In contrast, lipodystrophy means an absence of subcutaneous fat with no evidence of inflammation. In those cases of lipoatrophy secondary to subcutaneous injection of corticosteroids, two different histopathologic patterns have been described. In the first type, there are prominent involutional changes in the fat lobule, with small adipocytes and intervening hyaline or myxoid connective tissue and proliferation of small blood vessels.
Fat atrophy or lipoatrophy shows loss of intracellular fat or lipid with the fat cells appearing smaller and closer together as compared to normal subcutaneous fat. Both patterns are characterized by the small size of the lobules and by the atrophy of the reduced number of adipocytes.
The second type is the inflammatory type, because lymphocytes, foamy histiocytes, and plasma cells appear within the small fat lobules with normal-appearing adipocytes and vasculature. These changes are more prominent at the periphery of otherwise histologically normal fat lobules, suggesting that this is an early alteration of the lipoatrophic process.

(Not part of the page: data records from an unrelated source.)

(** * Image_Processor.py: a shallow embedding and its specification

    The development follows the program top-down:
    - [Py]       the Python values and control the program relies on
                 (exceptions, [str] methods, slicing);
    - [Float64]  IEEE 754 binary64 arithmetic ([float]) and the two
                 conversions the program uses ([int(x)], ["{0:.0f}"]);
    - the file system, PIL images and the [Image_Object] wrapper;
    - the three image actions;
    - [Log_File] and [Image_Batch];
    - the command line of [run].

    Library code the program calls but does not contain (os.path, PIL's
    codecs, the XML pretty printer) is a [Platform] record the model is
    parameterised by.  *)

From Stdlib Require Import ZArith String Ascii List Bool Lia.
From Stdlib Require Import Floats.SpecFloat.
From stdpp Require Import gmap strings list pretty.

Open Scope Z_scope.

(* ================================================================== *)
(** ** Python values and control *)

Module Py.

(** Exceptions the program can raise or let through. *)
Inductive exn :=
| ZeroDivisionError
| OSError
| IOError
| AssertionError
| UnboundLocalError
| ValueError
| OverflowError
| AttributeError.

Inductive result (A : Type) :=
| Ok (a : A)
| Raise (e : exn).
Arguments Ok {A} a.
Arguments Raise {A} e.

(** A computation over a mutable state [S] that may raise.  The state
    survives an exception: what was mutated before stays mutated. *)
Definition M (S A : Type) : Type := S -> result A * S.

Definition ret {S A} (a : A) : M S A := fun s => (Ok a, s).
Definition raise {S A} (e : exn) : M S A := fun s => (Raise e, s).
Definition bind {S A B} (c : M S A) (k : A -> M S B) : M S B :=
  fun s => match c s with
           | (Ok a, s') => k a s'
           | (Raise e, s') => (Raise e, s')
           end.
Definition get {S} : M S S := fun s => (Ok s, s).
Definition modify {S} (f : S -> S) : M S unit := fun s => (Ok tt, f s).
Definition of_result {S A} (r : result A) : M S A := fun s => (r, s).

(** [for x in l: body(x)] *)
Fixpoint for_each {S A} (l : list A) (body : A -> M S unit) : M S unit :=
  match l with
  | [] => ret tt
  | x :: rest => bind (body x) (fun _ => for_each rest body)
  end.

(** A [for] loop that updates local variables [acc]. *)
Fixpoint fold_m {S A B} (l : list A) (acc : B) (body : B -> A -> M S B)
  : M S B :=
  match l with
  | [] => ret acc
  | x :: rest => bind (body acc x) (fun acc' => fold_m rest acc' body)
  end.

(** [if c: body] *)
Definition when {S} (c : bool) (body : M S unit) : M S unit :=
  if c then body else ret tt.

(** *** [str] methods *)

Definition lower_char (c : ascii) : ascii :=
  let n := nat_of_ascii c in
  if (65 <=? n)%nat && (n <=? 90)%nat then ascii_of_nat (n + 32) else c.

Fixpoint lower (s : string) : string :=
  match s with
  | EmptyString => EmptyString
  | String c rest => String (lower_char c) (lower rest)
  end.

Definition startswith (s p : string) : bool := String.prefix p s.

Definition endswith (s suffix : string) : bool :=
  String.prefix (String.rev suffix) (String.rev s).

(** Slice bounds as Python resolves them: a negative index counts from
    the end, and everything is clamped to [0 .. len]. *)
Definition clamp_index (len i : Z) : Z :=
  if i <? 0 then Z.max (len + i) 0 else Z.min i len.

(** [s[i:j]] *)
Definition slice (s : string) (i j : Z) : string :=
  let len := Z.of_nat (String.length s) in
  let a := clamp_index len i in
  let b := clamp_index len j in
  substring (Z.to_nat a) (Z.to_nat (b - a)) s.

(** [s.split(sep)] for a one-character separator: never the empty list. *)
Fixpoint split (sep : ascii) (s : string) : list string :=
  match s with
  | EmptyString => [EmptyString]
  | String c rest =>
      if Ascii.eqb c sep then EmptyString :: split sep rest
      else match split sep rest with
           | h :: t => String c h :: t
           | [] => [String c EmptyString]
           end
  end.

(** [s.replace(c, '')] for a one-character [c]. *)
Fixpoint remove_char (c : ascii) (s : string) : string :=
  match s with
  | EmptyString => EmptyString
  | String d rest =>
      if Ascii.eqb d c then remove_char c rest else String d (remove_char c rest)
  end.

Fixpoint mem_char (c : ascii) (chars : string) : bool :=
  match chars with
  | EmptyString => false
  | String d rest => Ascii.eqb c d || mem_char c rest
  end.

The general configuration of the fat lobule and the small size of the adipocytes resemble those of embryonic fat. The second histopathologic pattern seen in lesions of lipoatrophy secondary to subcutaneous injections of corticosteroids is characterized by small, atrophic fat cells surrounded by a prominent vasculature. The small size of the fat lobule and adipocytes, the relative absence of inflammation, and the proliferation of small blood vessels give an angiomatous appearance to the fat lobule.